___ PROVIDED DATA

(** What rendering puts into a buffer [0 :: drop 1 buf] of any size. *)
Lemma render_safe app_id keys n rs buf (R : list record -> Prop) F :
  buf <> [] -> len buf < 2 ^ 62 -> R rs ->
  mwp (let+ (status, b) := ret (render_records rs app_id keys n (0 :: drop 1 buf)) in
       if negb (status =? VAULT_OK) then done_ (status, zeros (len b)) else done_ (VAULT_OK, b))
    (injected app_id keys n R buf) (fun _ => False) (F \/ exists rs, R rs /\ fills (chosen app_id keys n rs) (len buf)).
Proof.
  intros Hne Hb HR. destruct buf as [|b0 buf]; [done|]. change (drop 1 (b0 :: buf)) with buf. set (sel := chosen app_id keys n rs).
  assert (Hlen : len (b0 :: buf) = len (0 :: buf)) by (by rewrite !len_cons). unfold injected. rewrite Hlen in *.
  assert (Hz : len (zeros (len (0 :: buf))) = len (0 :: buf)) by (rewrite len_zeros; [done|apply len_nonneg]).
  destruct (Z_lt_ge_dec (costs sel) (len (0 :: buf))) as [Hc|Hc].
  2:{ pose proof (len_nonneg buf). destruct (render_over app_id keys n rs (0 :: buf)) as [[-> Hf]| ->]; [rewrite len_cons in *; fold sel; lia|done| |].
      - eapply (mwp_bind _ _ (fun _ => False)); [apply mwp_res; right; by exists rs|done].
      - eapply (mwp_bind _ _ (eq _)); [by apply mwp_res|]. intros [? ?] [= <- <-]. change (negb (VAULT_ERR_IO =? VAULT_OK)) with true. cbv iota.
        apply mwp_done. cbn [fst snd]. rewrite Hz. split; [done|right; split; [done|by left]]. }
  rewrite render_fits by (done || lia). fold sel.
  destruct (match app_id with Some _ => len sel =? 0 | None => false end) eqn:Es.
  - eapply (mwp_bind _ _ (eq _)); [by apply mwp_res|]. intros [? ?] [= <- <-]. change (negb (VAULT_ERR_NOT_FOUND =? VAULT_OK)) with true. cbv iota.
    apply mwp_done. cbn [fst snd]. rewrite Hz. split; [done|right; split; [done|by left]].
  - eapply (mwp_bind _ _ (eq _)); [by apply mwp_res|]. intros [? ?] [= <- <-]. change (negb (VAULT_OK =? VAULT_OK)) with false. cbv iota.
    apply mwp_done. split; cbn [fst snd].
    + rewrite len_app, len_cons. unfold len at 2. rewrite length_drop. pose proof (len_env_text sel) as He. pose proof (costs_nonneg sel).
      unfold sel, len in *. lia.
    + left. split; [done|]. eexists _, _. split; [exact HR|]. split; [done|]. intros [a ->]. fold sel. intros E. by rewrite E in Es.
Qed.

______

▶ [WORK INSTRUCTIONS] All lines above containing the string "with" are to be collected.

▶ [ANSWER SPACE]
  intros Hne Hb HR. destruct buf as [|b0 buf]; [done|]. change (drop 1 (b0 :: buf)) with buf. set (sel := chosen app_id keys n rs).
      - eapply (mwp_bind _ _ (eq _)); [by apply mwp_res|]. intros [? ?] [= <- <-]. change (negb (VAULT_ERR_IO =? VAULT_OK)) with true. cbv iota.
  destruct (match app_id with Some _ => len sel =? 0 | None => false end) eqn:Es.
  - eapply (mwp_bind _ _ (eq _)); [by apply mwp_res|]. intros [? ?] [= <- <-]. change (negb (VAULT_ERR_NOT_FOUND =? VAULT_OK)) with true. cbv iota.
  - eapply (mwp_bind _ _ (eq _)); [by apply mwp_res|]. intros [? ?] [= <- <-]. change (negb (VAULT_OK =? VAULT_OK)) with false. cbv iota.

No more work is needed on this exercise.